Quand Gao, après de longues guerres, eut assuré son règne sur le trône des empereurs de Chine, il ordonna de grandes fêtes. Il y reçut les compliments de ses vassaux, l'assurance que son peuple l'aimait et l'impérial hommage de dix mille fleurs, dix mille musiciens et dix mille parfums unis ensemble pour lui offrir la migraine la plus carabinée de sa vie. Au terme de ses inoubliables réjouissances, il convoqua dans la salle du Conseil, ses neufs présidents et ses quatre ministres, afin que chacun lui fasse son rapport sur l'état de l'Empire.
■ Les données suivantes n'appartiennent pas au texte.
Definition handle_line (i : nat) : P unit :=
  h ← act (fun a w => Ok (w, (if a_err a =? 0 then H_plain else if a_err a =? 1 then H_welcome else H_error, a_lines a)));
  let '(h, ls) := h : handled * list (list ascii) in
  _ ← match h with
      | H_plain => skip
      | H_welcome =>
          _ ← iwr i (fun r => with_conn true (r_connected r) r);
          j ← ird i r_inst;
          method_set_state j METHOD_AVAILABLE
      | H_error => iwr i (fun r => with_conn (r_registered r) false r)
      end;
  send_lines i ls.

(** One line after another while the driver is not dead; [n] is the number of lines the
    read buffer holds. *)
Fixpoint handle_lines (n : nat) (i : nat) : P unit :=
  match n with
  | O => skip
  | S n' =>
      dead ← ird i r_dead;
      if dead : bool then skip else _ ← handle_line i; handle_lines n' i
  end.

(** DISCONNECT and ERROR. *)
Definition irc_link_down (i : nat) : P unit :=
  _ ← iwr i (with_conn false false);
  j ← ird i r_inst;
  _ ← method_set_state j METHOD_ENABLED;
  down ← pool_shutting_down;
  if down : bool then skip
  else
    sh ← ird i r_shutdown;
    when (negb sh) (irc_arm_reconnect i).

Definition irc_sock_cb (i : nat) (event : sock_event_t) : P unit :=
  dead ← ird i r_dead;
  if dead : bool then skip
  else
    match ev_type event with
    | SOCK_EVENT_CONNECTED =>
        _ ← iwr i (fun r => with_conn (r_registered r) true r);
        j ← ird i r_inst;
        _ ← method_set_state j METHOD_RUNNING;
        register_lines i
    | SOCK_EVENT_DATA =>
        n ← act (fun a w => Ok (w, Z.to_nat (a_n a)));
        handle_lines n i
    | SOCK_EVENT_DISCONNECT | SOCK_EVENT_ERROR => irc_link_down i
    end.

(** ** Connecting *)

(** config_snapshot(): the snapshot of the configuration is the answer. *)
Definition config_snapshot (i : nat) : P bool :=
  act (on_mem (fun a m =>
    match get_irc i m with
    | None => Fault
    | Some r =>
        if negb (a_err a =? 0) then Ok (m, false)
        else
          let delay := if a_now a =? 0 then 30 else wrap 32 (a_now a) in
          Ok (put_irc i (with_config (a_bytes a) (Z.of_nat (a_fd a)) (negb (a_n a =? 0))
                           (negb (hd 0 (a_list a) =? 0)) delay r) m, true)
    end)).

Definition irc_attempt_connect (i : nat) : P unit :=
  down ← pool_shutting_down;
  sh ← ird i r_shutdown;
  dead ← ird i r_dead;
  if (down : bool) || sh || dead then skip
  else
    ok ← config_snapshot i;
    if negb ok then irc_arm_reconnect i
    else
      s ← irc_session_open i;
      match s with
      | None => irc_arm_reconnect i
      | Some s =>
          tls ← ird i (fun r => (r_tls r, r_tls_verify r));
          _ ← when tls.1 (_ ← sock_set_tls s tls.2; skip);
          addr ← ird i (fun r => (r_host r, r_port r));
          ok ← sock_connect irc_sock_done s (Some addr.1) addr.2 None;
          _ ← sock_release irc_sock_done s;
          when (negb ok) (irc_arm_reconnect i)
      end.

Definition irc_reconnect_task (i : nat) : P unit :=
  _ ← iwr i (with_task TASK_HANDLE_NONE false);
  dead ← ird i r_dead;
  sh ← ird i r_shutdown;
  down ← pool_shutting_down;
  if (dead : bool) || sh || down then irc_state_release i
  else
    old ← irc_session_take i;
    _ ← match old with Some s => sock_destroy irc_sock_done s | None => skip end;
    _ ← irc_attempt_connect i;
    irc_state_release i.

(** The driver whose reconnect a task is. *)
Definition armed_for (h : Z) (l : list (Z * nat)) : option nat :=
  match List.find (fun x => x.1 =? h) l with Some x => Some x.2 | None => None end.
Quand ce fut son tour, le président Liang (un petit homme frêle en robe rouge et ceinture dorée) sortit du rang, s'avança devant son souverain et lui dit : " Vie éternelle à Votre Majesté ! Votre humble serviteur constate qu'aujourd'hui le pays est à peu près paisible, que les vents sont propices et les pluies convenables, que votre peuple enfin travaille sans souci majeur. C'est pourquoi, le très indigne président que je suis sollicite de Votre Grandeur la permission de se retirer du monde et d'aller cultiver, dans la solitude, les vérités de l'âme. - Quoi, répondit l'empereur Gao, tu veux m'abandonner ? " Il fronça les sourcils, se lissa la barbe, et dit encore, l'oeil noir : " Peut-être trouves-tu ta charge trop médiocre ? - Certes non, dit Liang, au contraire. Je la trouve excessive. Plus on s'élève haut, plus la chute est vertigineuse. Je crains de tomber, seigneur, et de me faire mal. Voilà le vrai. - Tu déraisonnes, répondit l'empereur. Ta fortune est solide, ta gloire enviable. Tu les délaisserais pour t'habiller de vêtements grossiers et souffrir tous les jours de la faim et du froid dans une cabane de branches ? Liang, mon ami, je ne vois là qu'ingratitude envers la vie qui t'a si bien pourvu. - Contempler les saisons, sans désirs, sans entraves, nourri de peu, vêtu de rien, seigneur, quels honneurs valent ces libertés ? - Président, dit Gao, tu oublies tes devoirs. J'ai besoin d'hommes forts et avisés au service de l'Empire. - Seigneur, vous en avez. Votre Empire sans moi ne sera pas boiteux ". Bref, il eut beau plaider, Gao ne parvint pas à fléchir le vieux Liang. " Rentre chez toi, dit-il. Pèse le pour, le contre, et, demain, nous reparlerons de tout cela. "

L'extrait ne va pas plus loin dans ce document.